GMT 18:45            Located and retrieved protistan colonization array #9 on bare basalt not far from small black                                 smoker.  Temperature (4.4˚C) was noted at location of array prior to retrieval.
                                Sipper samples collected prior to retrieval (syringes #3 and #4).
                                NB: Sipper #5 misfired.  Syringe #5 and #6 were skipped and #7 was used next.

GMT 18:52            Collected approximately 8 mussels from large mussel bed.
                                X= 5537, Y= 72373, Z= 2511.

GMT 19:15           Retrieved protistan colonization array #1 (sponge colonizer and a slide colonizer).  It was
                               deployed within a mussel bed.  Some mussel byssal attachments were noted on the array.
                               Sipper samples collected prior to retrieval (syringes #7 and #8).

GMT 19:30            One clam retrieved, but shell was broken during collection.

GMT 19:35           One protistan colonization array deployed (#116) within the same mussel bed from which the
                               mussels were collected.  The mussels apparently were near a seep area because there were
                               swarms of amphipods are this group of mussels.
                                X=5532, Y=72366, Z= 2507.

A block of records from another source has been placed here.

(* ===== verification/UserController.v ===== *)
(** * The controllers of users and usage profiles (controllers/userattributesync_controller.go,
    zoneusageprofilesync_controller.go)

    What the two controllers watch, and that nothing they are responsible for is out of order
    when their queues are empty. *)
From S2P Require Import Prelude GoStd Kube Fake Api Effects Workqueue Drain UserSync.

#[export] Instance UpstreamUser_eq_dec : EqDecision UpstreamUser.
Proof. solve_decision. Defined.
#[export] Instance User_eq_dec : EqDecision User.
Proof. solve_decision. Defined.

(** ** Users: their watches ([UserAttributeSyncReconciler.SetupWithManagerAndForeignCluster]) *)
Definition user_watch (s s' : user_state) : gset string :=
  watching always for_object (us_users s) (us_users s') ∪
  watching always for_object (us_upstream s) (us_upstream s').

Definition user_requests (s : user_state) : gset string :=
  existing always for_object (us_users s) ∪ existing always for_object (us_upstream s).

(** The user has the default organization that the control API says. *)
Definition has_organization (up : UpstreamUser) (u : User) : Prop :=
  match user_Annotations u with
  | Some annotations =>
      map_get annotations DefaultOrganizationAnnotation = DefaultOrganizationRef up
  | None => False
  end.

Definition user_synced (name : string) (s : user_state) : Prop :=
  match us_upstream s !! name, us_users s !! name with
  | Some up, Some u => user_Name u = name -> has_organization up u
  | _, _ => True
  end.

Section user.
Context `{ApiErrorsLaws}.

Definition user_view (name : string) (s : user_state) : option UpstreamUser * option User :=
  (us_upstream s !! name, us_users s !! name).

Lemma user_watch_view name s s' : name ∉ user_watch s s' -> user_view name s' = user_view name s.
Proof. unfold user_watch, user_view. by intros [-> ->]%watching_both. Qed.

Lemma user_synced_view name s s' :
  user_view name s' = user_view name s -> user_synced name s -> user_synced name s'.
Proof. unfold user_view, user_synced. by intros [= -> ->]. Qed.

#[export] Instance user_level :
  Level user_step anything UserAttributeSyncReconciler_Reconcile user_watch user_requests
    id any_state user_synced.
Proof.
  apply (level_view _ _ _ _ _ _ user_view user_watch_view user_synced_view).
  - intros name s s' Hx. pose proof (user_watch_view name) as Hv. unfold user_synced.
    apply (quiet_trigger _ _ _ _ _ Hv) in Hx as (s0 & got & s1 & Hg & V0 & _ & Hx).
    injection V0 as U0 L0. rewrite <- U0.
    destruct Hg as [up Hup|err Hn _|err Hn]; [|by rewrite Hn|by rewrite Hn in Hx; destruct Hx].
    rewrite Hup.
    apply (quiet_trigger _ _ _ _ _ Hv) in Hx as (s2 & got & s3 & Hg & V2 & _ & Hx).
    injection V2 as U2 L2. rewrite <- L2.
    destruct Hg as [u Hu|err Hn _|err Hn]; [|by rewrite Hn|by rewrite Hn in Hx; destruct Hx].
    rewrite Hu. intros Hname. cbv zeta in Hx. unfold has_organization.
    destruct (user_Annotations u) as [ann|] eqn:Ea; [case_bool_decide as Hc; [done|]|]; exfalso;
      apply (quiet_trigger _ _ _ _ _ Hv) in Hx as (s4 & err & s5 & Hp & V4 & V5 & Hx);
      (destruct err as [err|]; [by destruct Hx|]);
      inversion Hp as [v v' Hvu Hpatch| |]; subst;
      injection V4 as _ L4; injection V5 as _ L5; simpl in L5;
      rewrite lookup_insert_eq in L5; rewrite <- L5 in L4;
      apply patched_organization in Hpatch as [_ Ha];
      (assert (v = u) as -> by congruence); (assert (v' = u) as -> by congruence);
      rewrite Ea in Ha; try discriminate; apply Hc; injection Ha as Ha;
      rewrite Ha; unfold map_get; by rewrite lookup_patched.
  - intros name s. unfold user_synced, user_requests.
    destruct (us_upstream s !! name) as [up|] eqn:E; [|by left]. right.
    by eapply elem_of_union_r, existing_object.
Qed.

(** A cluster without faults. *)
Definition user_answer (not_found : error) X (c : user_call X) : user_state -> X * user_state :=
  match c in user_call X return user_state -> X * user_state with
  | ForeignGetUser name => fun s =>
      (match us_upstream s !! name with Some up => inr up | None => inl not_found end, s)
  | GetUser name => fun s =>
      (match us_users s !! name with Some u => inr u | None => inl not_found end, s)
  | PatchUser name patch => fun s =>
      match us_users s !! name, json_path ["metadata"; "annotations"] patch ≫= map_of_json with
      | Some u, Some m => (None, set_user name {| user_Name := user_Name u;
          user_Annotations := Some (m ∪ default ∅ (user_Annotations u)) |} s)
      | _, _ => (Some not_found, s)
      end
  | RecordUserEvent n t r m => fun s =>
      (tt, {| us_upstream := us_upstream s; us_users := us_users s;
              us_events := us_events s ++ [(n, t, r, m)] |})
  end.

GMT 20:08            Seven/eight more clams collected.
                                X=5535, Y=72362, Z= 2506.

GMT 20:11            Three/four more clams collected from a nearby location.
                                X=5535, Y=72364, Z= 2507.

GMT 20:24            Slurp sample (white) collected from among large accumulations of decaying tubes of Tevnia
                               and Riftia.  The tip of the slurp was used to disturb the accumulations and suction up the grunge
                               that was associated with the tube debris.
                                X=5544, Y=72402, Z= 2513.

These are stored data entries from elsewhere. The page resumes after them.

(* ===== verification/UsageProfile.v ===== *)
(** * The application of usage profiles (controllers/zoneusageprofileapply_controller.go)

    The reconciler that applies the resources of a profile to every namespace of an organization,
    refuses objects that another profile owns, and watches what it applies. *)
From S2P Require Import Prelude GoStd Kube Fake Api Transformers Effects.

Record ZoneUsageProfileApplyReconciler {T} := {
  (** whether [Cache] and [controller] are set *)
  ua_ready : bool;
  ua_OrganizationLabel : string;
  ua_Transformers : list T;
  ua_SelectedProfile : string;
}.
Arguments ZoneUsageProfileApplyReconciler : clear implicits.

Definition resourceOwnerLabel : string := "cloud-agent.appuio.io/usage-profile".

(** The accessors of unstructured objects that the reconciler calls, the conversion of raw
    resources, and [SetControllerReference]; setters change the object in place. *)
Class MetadataLib := {
  ToUnstructured : json -> error + json;
  gvk_Empty : GroupVersionKind -> bool;
  gvk_String : GroupVersionKind -> string;
  u_New : GroupVersionKind -> json;
  u_SetNamespace : string -> json -> json;
  u_SetName : string -> json -> json;
  u_SetLabels : gmap string string -> json -> json;
  u_SetControllerReference : string -> json -> error + json;
}.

GMT 20:32            Grab sample of decaying tubes of Tevnia and Riftia, placed in the biobox. 
                                X=5544, Y=72402, Z= 2513.

GMT 20:36            One protistan colonization array deployed (#112) on top of the decaying tubes of Tevnia and
                               Riftia from which the slurp and grab samples were collected.
                                X=5543, Y=72404, Z= 2513.  Heading 273.
                       

GMT 20:39:             Arrived V vent.

GMT 20:52             Temperature probe of Alvinella tubes.
                                Sipper samples collected (syringes #9 and #10).
                                X=5540, Y=72404, Z= 2507.
                                Alvinella worms collected from V vent into Arte chamber #3.  The chamber was then flooded
                               with RNA Later.  Worms and tubes were taken using the Alvin arm to pull tubes and animals.

GMT 21:10            Temperature probe of Alvinella tubes.
                                 Sipper samples collected (syringes #11 and #12).
                                X=5540, Y=72404, Z= 2507.
                                Alvinella worms collected from V vent into Arte chamber #1.  Worms and tubes were suctioned
                               up using the slurp gun, the tubes and worms then spread out onto the top of the closed bioboxes,
                               and the worms teased out and placedin the Arte chamber.  The chamber was then flooded with
                               RNA Later.

GMT 21:15            Alvinella worms collected from V vent into Arte chamber #2.  Worms and tubes were collected
                               and handled as noted above.

GMT 21:35            Moved off site and dropped weights.